Definition init_b_field (d : Dpb) (c : Current) (parity : Parity) (l0 l1 : RefList) : RefList * RefList :=
  let poc := match parity with TopField => cu_top_poc c | BottomField => cu_bottom_poc c end in
  let short := field_frames d ShortTerm in
  let below := sort_by_key (fun e => - Entry_poc_marked e ShortTerm) (List.filter (fun e => Entry_poc_marked e ShortTerm <=? poc) short) in
  let above := sort_by_key (fun e => Entry_poc_marked e ShortTerm) (List.filter (fun e => negb (Entry_poc_marked e ShortTerm <=? poc)) short) in
  let long := sort_by_key en_long_term_frame_idx (field_frames d LongTermRef) in
  let l0 := alternate long parity LongTermRef (alternate (below ++ above) parity ShortTerm l0) in
  let l1 := alternate long parity LongTermRef (alternate (above ++ below) parity ShortTerm l1) in
  (l0, swap_if_equal l0 l1).

(** The first entry a search takes something from. *)
Fixpoint find_map {A B} (f : A -> option B) (l : list A) : option B :=
  match l with [] => None | x :: l => match f x with Some y => Some y | None => find_map f l end end.

Definition find_short (d : Dpb) (c : Current) (num : Z) : option RefPic :=
  find_map (fun e =>
    match cu_structure c with
    | WholeFrame => if Entry_frame_reference e ShortTerm && (pic_num e None c =? num) then Some (ref_pic e None) else None
    | OneField _ =>
        find_map (fun p => let f := Entry_field e p in
          if fd_present f && fd_is f ShortTerm && (pic_num e (Some p) c =? num) then Some (ref_pic e (Some p)) else None) [TopField; BottomField]
    end) (held_entries d).
Definition find_long (d : Dpb) (c : Current) (num : Z) : option RefPic :=
  find_map (fun e =>
    match cu_structure c with
    | WholeFrame => if Entry_frame_reference e LongTermRef && (long_term_pic_num e None c =? num) then Some (ref_pic e None) else None
    | OneField _ =>
        find_map (fun p => let f := Entry_field e p in
          if fd_present f && fd_is f LongTermRef && (long_term_pic_num e (Some p) c =? num) then Some (ref_pic e (Some p)) else None) [TopField; BottomField]
    end) (held_entries d).

Definition pic_nums (sps : Sps) (c : Current) : Z * Z :=
  match cu_structure c with
  | WholeFrame => (Sps_max_frame_num sps, cu_frame_num c)
  | OneField _ => (2 * Sps_max_frame_num sps, 2 * cu_frame_num c + 1)
  end.

(** A picture put in at [index], in a working list of one more than [active]: those from
    there on move up one, from the last; *)
Fixpoint shift_loop (count : nat) (c : Z) (work : list (option RefPic)) : list (option RefPic) :=
  match count with O => work | S count => shift_loop count (c - 1) (put_at work c (mjoin (get_at work (c - 1)))) end.
(** then those that are not the picture are kept, [n] the next place. *)
Fixpoint keep_loop (count : nat) (c n : Z) (found : RefPic) (work : list (option RefPic)) : list (option RefPic) * Z :=
  match count with
  | O => (work, n)
  | S count =>
      match mjoin (get_at work c) with
      | Some item => if negb (same_ref item found) then keep_loop count (c + 1) (n + 1) found (put_at work n (Some item)) else keep_loop count (c + 1) n found work
      | None => keep_loop count (c + 1) n found work
      end
  end.
Definition put_reference (l : RefList) (index active : Z) (found : RefPic) : RefList :=
  let work := take 33 (rl_items l ++ [None]) in
  let work := shift_loop (Z.to_nat (active - index)) active work in
  let work := put_at work index (Some found) in
  let '(work, n) := keep_loop (Z.to_nat (active - index)) (index + 1) (index + 1) found work in
  let work := take (Z.to_nat n) work ++ map (fun _ => None) (drop (Z.to_nat n) work) in
  mkRefList (take 32 work) (Z.max (Z.min n MAX_REFS) (index + 1)).

(** The predicted number after an operation, and the picture it names. *)
Definition named_picture (d : Dpb) (c : Current) (max_pic_num curr_pic_num : Z) (op : Modification) (pred : Z) : Z * option RefPic :=
  match op with
  | LongTerm n => (pred, find_long d c n)
  | Subtract diff | Add diff =>
      let abs := diff + 1 in
      let no_wrap := match op with Subtract _ => pred - abs | _ => pred + abs end in
      let no_wrap := if no_wrap <? 0 then no_wrap + max_pic_num else if max_pic_num <=? no_wrap then no_wrap - max_pic_num else no_wrap in
      (no_wrap, find_short d c (if curr_pic_num <? no_wrap then no_wrap - max_pic_num else no_wrap))
  end.
Fixpoint modify_loop (d : Dpb) (c : Current) (max_pic_num curr_pic_num : Z) (ops : list Modification) (index active pred : Z) (l : RefList) :
    ParseError + RefList :=
  match ops with
  | [] => inr l
  | op :: ops =>
      if active <=? index then inl TooMany
      else
      let '(pred, found) := named_picture d c max_pic_num curr_pic_num op pred in
      match found with
      | None => inl ParseOutOfRange
      | Some found => modify_loop d c max_pic_num curr_pic_num ops (index + 1) active pred (put_reference l index active found)
      end
  end.
Definition modify (d : Dpb) (sps : Sps) (c : Current) (ops : list Modification) (active : Z) (l : RefList) : ParseError + RefList :=
  let '(max_pic_num, curr_pic_num) := pic_nums sps c in
  let active := Z.min active MAX_REFS in
  match modify_loop d c max_pic_num curr_pic_num ops 0 active curr_pic_num l with
  | inl e => inl e
  | inr l => inr (if active <? rl_len l then mkRefList (take 32 (take (Z.to_nat active) (rl_items l) ++ repeat None 32)) active else l)
  end.

Definition reference_lists (d : Dpb) (sps : Sps) (c : Current) (h : SliceHeader) : Dpb * (ParseError + (RefList * RefList)) :=
  let d := number_frames d sps c in
  if SliceType_is_intra (sh_slice_type h) then (d, inr (RefList_default, RefList_default))
  else
  let '(l0, l1) :=
    match cu_structure c with
    | WholeFrame =>
        if SliceType_is_b (sh_slice_type h) then init_b_frame d c RefList_default RefList_default
        else (init_p_frame d c RefList_default, RefList_default)
    | OneField parity =>
        if SliceType_is_b (sh_slice_type h) then init_b_field d c parity RefList_default RefList_default
        else (init_p_field d parity RefList_default, RefList_default)
    end in
  (d,
   match modify d sps c (sh_modifications_l0 h) (sh_num_ref_idx_l0_active_minus1 h + 1) l0 with
   | inl e => inl e
   | inr l0 =>
       if SliceType_is_b (sh_slice_type h) then
         match modify d sps c (sh_modifications_l1 h) (sh_num_ref_idx_l1_active_minus1 h + 1) l1 with inl e => inl e | inr l1 => inr (l0, l1) end
       else inr (l0, l1)
   end).

(** ** Marking after decoding *)

Definition unmark_long_term_idx (d : Dpb) (idx : Z) (except_slot : option Z) : Dpb :=
  on_entries (fun e =>
    if Entry_has_long e && (en_long_term_frame_idx e =? idx) && negb (bool_decide (Some (en_slot e) = except_slot))
    then each_field (unmark_kind LongTermRef) e else e) d.

(** The number of a short-term field by its frame's, before the width of the operation. *)
Definition field_num (cur p : Parity) (n : Z) : Z := if decide (p = cur) then 2 * n + 1 else 2 * n.

Definition unmark_short_by_pic_num (d : Dpb) (c : Current) (num : Z) : Dpb :=
  on_entries (fun e =>
    match cu_structure c with
    | WholeFrame => if Entry_frame_reference e ShortTerm && (en_frame_num_wrap e =? num) then each_field (mark Unused) e else e
    | OneField cur =>
        foldl (fun e p => let f := Entry_field e p in
          if fd_present f && fd_is f ShortTerm && (field_num cur p (en_frame_num_wrap e) =? num) then put_field e p (mark Unused f) else e) e [TopField; BottomField]
    end) d.
Definition unmark_long_by_pic_num (d : Dpb) (c : Current) (num : Z) : Dpb :=
  on_entries (fun e =>
    match cu_structure c with
    | WholeFrame => if Entry_frame_reference e LongTermRef && (en_long_term_frame_idx e =? num) then each_field (mark Unused) e else e
    | OneField cur =>
        foldl (fun e p => let f := Entry_field e p in
          if fd_present f && fd_is f LongTermRef && (wrap 32 (field_num cur p (en_long_term_frame_idx e)) =? num) then put_field e p (mark Unused f) else e) e [TopField; BottomField]
    end) d.

(** What [ToLong] does to the frame it names. *)
Definition to_long (c : Current) (num idx : Z) (e : Entry) : Entry :=
  let e := match cu_structure c with
           | WholeFrame => each_field (fun f => if fd_is f ShortTerm then mark LongTermRef f else f) e
           | OneField cur =>
               foldl (fun e p => let f := Entry_field e p in
                 if fd_present f && fd_is f ShortTerm && (field_num cur p (en_frame_num_wrap e) =? num) then put_field e p (mark LongTermRef f) else e) e [TopField; BottomField]
           end in
  e <| en_long_term_frame_idx := idx |>.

• Your objective:
From the data above, output exactly the lines between the one containing "else inr (l0, l1)" and the one containing "if Entry_has_long e", counting both of them.

• Written reply:
       else inr (l0, l1)
   end).

(** ** Marking after decoding *)

Definition unmark_long_term_idx (d : Dpb) (idx : Z) (except_slot : option Z) : Dpb :=
  on_entries (fun e =>
    if Entry_has_long e && (en_long_term_frame_idx e =? idx) && negb (bool_decide (Some (en_slot e) = except_slot))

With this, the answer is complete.